Shame! Shame! Shame!

My housemates and I were having one of our regular late night chats – we all open our bedroom doors, stand or sit there and talk for a few hours and then get on with our lives – when we started talking about politics. I’m using this term loosely here: what we were actually talking about was politicians’ interviews.

Obviously, that one Theresa May question came up. She was asked – a while back now – “what is the naughtiest thing you’ve ever done?”. Frankly, I think that’s a pretty idiotic and inappropriate question to ask anyone. Let me tell you no one in the house shared their answer to the question – oh what a surprise.

When I was thinking about all the “naughty” crap I’ve done, I was filled with shame – I also realised I can get really mean sometimes. Another realisation from this was that, that feeling of shame comes to me way too often.

I tend to deal with that shame the Clinton way – Bill not Hilary -: hard denial. You know the “I did not have sexual relations with this woman” type line – especially if I did. Accompanied with a how-dare-you-suggest-I-did-that face, it’s the only coping mechanism to shame I’ve known so far.

But I’m tired of being ashamed, so this is going to change. From today onward, I will admit that yes, I did do it, and I probably liked it. Too much shame has already been suffered; so today, I’m sharing with you 5 of the songs that make me lower the volume on my iPod – you know, just to make sure people will never find out I like those songs. I will not be ashamed for doing things I enjoy – well, at least I will try.

5 – Since U Been Gone – Kelly Clarkson (Breakaway, 2004)

This song is an example of what pop perfection is. This is not really a surprise, the songwriting team behind it is responsible for many of the pop successes from the noughties (and they’re still around) – we’ve got the Swede Max Martin and the infamous Lukasz Gottwald (aka Dr. Luke). It’s simple enough to really stick in your mind but it has that great bass line and crazy vocals – Kelly is musically screaming at some point.

4 – Don’t Cha – Pussycat Dolls, with Busta Rhymes (PCD, 2005)

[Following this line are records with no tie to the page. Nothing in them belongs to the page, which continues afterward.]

(* ===== verification/Port.v ===== *)
(** * librlink/RlinkPort: the byte port as an interface

    [RlinkPort] is the abstract base class of the serial, FIFO and USB ports.
    The packet and connection layers use only its [Read] and [Write] and the
    monotonic clock; they are proved against this interface.  [RlinkPortLaws]
    states what the layers rely on; [SimPort], a port that replays a schedule
    of chunks, implements it. *)

From S2P Require Import Prelude.
From S2P Require Import Rtime.

(** Return codes of [Read]; a positive code is the number of bytes read. *)
Definition kEof  : Z := 0.
Definition kTout : Z := -1.
Definition kErr  : Z := -2.

(** Result of [Read buf size timeout emsg]: the code, the bytes stored at the
    begin of [buf], and the error message. *)
Record read_result := mkRead { rd_irc : Z; rd_data : list Z; rd_emsg : RerrMsg }.

Class RlinkPort (P : Type) := {
  port_Read  : nat → Rtime → P → read_result * P;
  port_Write : list Z → P → (Z * RerrMsg) * P;
  port_IsOpen : P → bool;
  port_FindOpt : string → P → bool;         (** [Url().FindOpt(name)] *)
  port_XonEnable : P → bool;
  clock_monotonic : P → Rtime * P
}.

Class RlinkPortLaws (P : Type) `{!RlinkPort P} := {
  port_Read_bounds n t p r p' :
    port_Read n t p = (r, p') → 0 < rd_irc r →
    rd_irc r = Z.of_nat (length (rd_data r)) ∧ (length (rd_data r) <= n)%nat ∧
    Forall is_u8 (rd_data r);
  port_Read_open n t p r p' :
    port_Read n t p = (r, p') → port_IsOpen p' = port_IsOpen p;
  port_Write_open bs p r p' :
    port_Write bs p = (r, p') → port_IsOpen p' = port_IsOpen p;
  clock_normal p t p' : clock_monotonic p = (t, p') → Normal t;
  clock_open p t p' : clock_monotonic p = (t, p') → port_IsOpen p' = port_IsOpen p
}.

(** A port that replays chunks of bytes.  A read returns the first chunk, cut
    to the buffer size; without a chunk it times out.  Each clock access
    advances the clock by one second. *)
Record SimPort := mkSimPort {
  sp_in : list (list Z);
  sp_out : list Z;
  sp_now : Z }.
#[export] Instance eta_SimPort : Eta SimPort := λ p, mkSimPort (sp_in p) (sp_out p) (sp_now p).

Definition sim_Read (n : nat) (t : Rtime) (p : SimPort) : read_result * SimPort :=
  match sp_in p with
  | [] => (mkRead kTout [] emsg_none, p)
  | c :: r =>
      let c := map u8 c in
      let d := take n c in
      (mkRead (Z.of_nat (length d)) d emsg_none,
       p <| sp_in := match drop n c with [] => r | rest => rest :: r end |>)
  end.
Definition sim_Write (bs : list Z) (p : SimPort) : (Z * RerrMsg) * SimPort :=
  ((Z.of_nat (length bs), emsg_none), p <| sp_out ::= λ o, o ++ bs |>).
Definition sim_clock (p : SimPort) : Rtime * SimPort :=
  (mkRtime (sp_now p) 0, p <| sp_now ::= Z.add 1 |>).

#[export] Instance SimPort_port : RlinkPort SimPort := {
  port_Read := sim_Read;
  port_Write := sim_Write;
  port_IsOpen _ := true;
  port_FindOpt _ _ := false;
  port_XonEnable _ := false;
  clock_monotonic := sim_clock }.

#[export] Instance SimPort_laws : RlinkPortLaws SimPort.
Proof.
  split; try done.
  - intros n t p r p' H Hr. simpl in H. unfold sim_Read in H.
    destruct (sp_in p) as [|c l]; simplify_eq; simpl in *; [by vm_compute in Hr|].
    split; [done|]. split; [rewrite length_take; lia|].
    apply Forall_take, Forall_map, Forall_forall. intros. apply u8_range.
  - intros p t p' H. simpl in H. unfold sim_clock in H. simplify_eq.
    unfold Normal. simpl. lia.
Qed.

I know you like it, I know you do! When this song comes on, I just want to power-walk down the streets with a bunch of pretty ladies. I admire the confidence in the lyrics. In the video for this song, Nicole Scherzinger is wearing a – very mid-noughties – cropped hoody where “don’t you wish your girlfriend was hot like me” – the best line of the song – is written. I want that hoody, it’s in poor taste, but I know I can make it work.


In this spirit of honesty and getting rid of the shame, I have to tell you that K-Pop did not hook me with the music, but with colourful videos and hot boys in outfits so weird they’re back to cool again. BANG BANG BANG came to my attention because it’s one of the songs the South Korean government blasted over to North Korea – in a very passive-aggressive-hormonal-teenager-after-an-argument-with-mommy kind of fashion. Like most K-Pop songs, it seems kind of crazy for the untrained audience. It has that weird slowed down chorus and that final clubby section that somehow work together. I don’t understand how they pull it off, but they do.

2 – I Miss You – Blink-182 (Blink-182, 2003)

This one is a blast from the past – seriously, just looking at that album cover makes you feel like you’re a teen again if you were around at that time. In the chorus, which is most of the song, Tom DeLonge pronounces the words in a rather unusual fashion while Mark Hoppus replies with a distant “I miss you, I miss you”. The reply gets me every time!

1 – It Never Rains In Southern California – Albert Hammond (It Never Rains In Southern California, 1972)

Oh! The ’70s! A blessed time when a flute solo in a pop song was considered a good idea. Don’t you miss the pop flutes? I personally love a good flute. So here, along with the flute melody, Albert Hammond sings about his new home, he moved to California after living in Gibraltar – I lived around there and I can tell you it does not rain much either down there.